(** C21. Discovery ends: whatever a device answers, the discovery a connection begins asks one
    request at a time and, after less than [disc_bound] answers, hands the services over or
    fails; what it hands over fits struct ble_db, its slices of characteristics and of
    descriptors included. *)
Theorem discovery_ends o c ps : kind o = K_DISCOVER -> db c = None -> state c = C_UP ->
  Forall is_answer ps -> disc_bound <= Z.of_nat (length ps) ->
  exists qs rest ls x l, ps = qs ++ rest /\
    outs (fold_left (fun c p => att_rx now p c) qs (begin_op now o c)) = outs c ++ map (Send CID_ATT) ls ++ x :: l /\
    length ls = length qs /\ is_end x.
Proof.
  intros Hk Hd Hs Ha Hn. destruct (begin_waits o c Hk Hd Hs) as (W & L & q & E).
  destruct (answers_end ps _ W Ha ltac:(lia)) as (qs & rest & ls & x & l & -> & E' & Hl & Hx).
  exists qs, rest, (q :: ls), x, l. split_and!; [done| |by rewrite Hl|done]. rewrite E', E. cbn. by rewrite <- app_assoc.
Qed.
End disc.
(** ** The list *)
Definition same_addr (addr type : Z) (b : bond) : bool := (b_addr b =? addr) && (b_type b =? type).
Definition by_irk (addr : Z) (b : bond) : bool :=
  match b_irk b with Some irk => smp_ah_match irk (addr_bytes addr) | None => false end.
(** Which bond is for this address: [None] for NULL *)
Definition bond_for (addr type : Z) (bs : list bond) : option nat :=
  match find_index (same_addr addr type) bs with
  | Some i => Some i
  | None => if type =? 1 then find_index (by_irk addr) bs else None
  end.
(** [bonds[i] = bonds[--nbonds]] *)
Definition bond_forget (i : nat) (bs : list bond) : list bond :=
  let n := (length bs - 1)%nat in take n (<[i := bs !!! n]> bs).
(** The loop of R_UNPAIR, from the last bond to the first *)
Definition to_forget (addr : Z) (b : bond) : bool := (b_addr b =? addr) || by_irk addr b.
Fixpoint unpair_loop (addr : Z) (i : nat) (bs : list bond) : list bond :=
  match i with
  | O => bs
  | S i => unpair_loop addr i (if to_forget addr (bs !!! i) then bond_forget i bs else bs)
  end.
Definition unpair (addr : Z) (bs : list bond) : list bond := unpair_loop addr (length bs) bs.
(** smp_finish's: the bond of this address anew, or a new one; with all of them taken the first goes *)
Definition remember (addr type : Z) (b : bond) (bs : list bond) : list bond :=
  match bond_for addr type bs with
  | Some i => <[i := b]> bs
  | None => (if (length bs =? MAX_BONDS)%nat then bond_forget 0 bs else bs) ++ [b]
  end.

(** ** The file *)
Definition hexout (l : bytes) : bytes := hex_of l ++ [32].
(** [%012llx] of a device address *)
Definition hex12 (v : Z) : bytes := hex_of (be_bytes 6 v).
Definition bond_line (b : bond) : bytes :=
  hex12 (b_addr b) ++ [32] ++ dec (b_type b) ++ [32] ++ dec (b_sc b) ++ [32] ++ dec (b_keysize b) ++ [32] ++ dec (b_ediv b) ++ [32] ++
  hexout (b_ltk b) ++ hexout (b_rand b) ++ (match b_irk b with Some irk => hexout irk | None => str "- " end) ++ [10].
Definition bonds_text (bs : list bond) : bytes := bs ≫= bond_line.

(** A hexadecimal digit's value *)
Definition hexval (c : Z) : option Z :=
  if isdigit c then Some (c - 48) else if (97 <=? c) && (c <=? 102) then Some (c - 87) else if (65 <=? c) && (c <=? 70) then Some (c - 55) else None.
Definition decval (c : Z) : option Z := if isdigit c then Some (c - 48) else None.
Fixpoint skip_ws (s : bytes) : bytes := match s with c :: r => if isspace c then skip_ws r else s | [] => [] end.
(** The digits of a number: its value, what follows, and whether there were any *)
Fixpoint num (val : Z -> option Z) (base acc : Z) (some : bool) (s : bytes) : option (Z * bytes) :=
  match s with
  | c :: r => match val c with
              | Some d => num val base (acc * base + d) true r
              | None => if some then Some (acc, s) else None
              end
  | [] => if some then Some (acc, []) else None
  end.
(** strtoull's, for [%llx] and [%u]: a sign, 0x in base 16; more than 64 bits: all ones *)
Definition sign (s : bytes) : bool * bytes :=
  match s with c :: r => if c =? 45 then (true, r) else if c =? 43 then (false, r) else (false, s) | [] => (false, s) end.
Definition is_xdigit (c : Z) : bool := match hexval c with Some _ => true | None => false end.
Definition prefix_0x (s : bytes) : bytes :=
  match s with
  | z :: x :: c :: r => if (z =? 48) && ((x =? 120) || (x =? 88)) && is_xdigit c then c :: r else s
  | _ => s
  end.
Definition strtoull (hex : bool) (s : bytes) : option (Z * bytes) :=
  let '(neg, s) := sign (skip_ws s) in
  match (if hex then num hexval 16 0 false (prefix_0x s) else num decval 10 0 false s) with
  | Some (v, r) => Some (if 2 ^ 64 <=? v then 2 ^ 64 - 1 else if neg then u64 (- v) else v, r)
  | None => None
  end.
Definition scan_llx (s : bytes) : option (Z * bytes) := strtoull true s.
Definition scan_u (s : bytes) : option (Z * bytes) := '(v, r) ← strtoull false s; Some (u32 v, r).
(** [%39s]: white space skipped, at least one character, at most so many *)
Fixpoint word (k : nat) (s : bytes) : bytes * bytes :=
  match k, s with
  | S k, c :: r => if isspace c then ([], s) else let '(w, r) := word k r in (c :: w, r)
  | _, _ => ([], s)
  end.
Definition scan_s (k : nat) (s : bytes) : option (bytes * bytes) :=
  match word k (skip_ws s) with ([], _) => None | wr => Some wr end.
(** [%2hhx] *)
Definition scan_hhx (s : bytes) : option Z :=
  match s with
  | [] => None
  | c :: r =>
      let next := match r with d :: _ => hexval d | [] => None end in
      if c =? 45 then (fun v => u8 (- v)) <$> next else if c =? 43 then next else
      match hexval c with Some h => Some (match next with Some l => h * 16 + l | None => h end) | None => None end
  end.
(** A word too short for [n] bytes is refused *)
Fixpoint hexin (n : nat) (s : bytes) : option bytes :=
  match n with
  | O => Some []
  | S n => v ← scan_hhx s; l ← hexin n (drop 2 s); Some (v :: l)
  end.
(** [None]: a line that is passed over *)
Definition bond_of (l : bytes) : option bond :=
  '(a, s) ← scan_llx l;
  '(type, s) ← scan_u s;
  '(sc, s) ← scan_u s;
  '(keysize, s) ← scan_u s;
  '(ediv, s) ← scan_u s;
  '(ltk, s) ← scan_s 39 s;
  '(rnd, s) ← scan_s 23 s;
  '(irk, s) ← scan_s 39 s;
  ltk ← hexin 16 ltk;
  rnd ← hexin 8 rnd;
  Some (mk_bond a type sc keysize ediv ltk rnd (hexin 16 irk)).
════
YOUR INSTRUCTIONS: Type out again, exactly as written, the lines from the beginning of the material through the one containing "i => Some i".

WRITTEN RESPONSE:
(** C21. Discovery ends: whatever a device answers, the discovery a connection begins asks one
    request at a time and, after less than [disc_bound] answers, hands the services over or
    fails; what it hands over fits struct ble_db, its slices of characteristics and of
    descriptors included. *)
Theorem discovery_ends o c ps : kind o = K_DISCOVER -> db c = None -> state c = C_UP ->
  Forall is_answer ps -> disc_bound <= Z.of_nat (length ps) ->
  exists qs rest ls x l, ps = qs ++ rest /\
    outs (fold_left (fun c p => att_rx now p c) qs (begin_op now o c)) = outs c ++ map (Send CID_ATT) ls ++ x :: l /\
    length ls = length qs /\ is_end x.
Proof.
  intros Hk Hd Hs Ha Hn. destruct (begin_waits o c Hk Hd Hs) as (W & L & q & E).
  destruct (answers_end ps _ W Ha ltac:(lia)) as (qs & rest & ls & x & l & -> & E' & Hl & Hx).
  exists qs, rest, (q :: ls), x, l. split_and!; [done| |by rewrite Hl|done]. rewrite E', E. cbn. by rewrite <- app_assoc.
Qed.
End disc.
(** ** The list *)
Definition same_addr (addr type : Z) (b : bond) : bool := (b_addr b =? addr) && (b_type b =? type).
Definition by_irk (addr : Z) (b : bond) : bool :=
  match b_irk b with Some irk => smp_ah_match irk (addr_bytes addr) | None => false end.
(** Which bond is for this address: [None] for NULL *)
Definition bond_for (addr type : Z) (bs : list bond) : option nat :=
  match find_index (same_addr addr type) bs with
  | Some i => Some i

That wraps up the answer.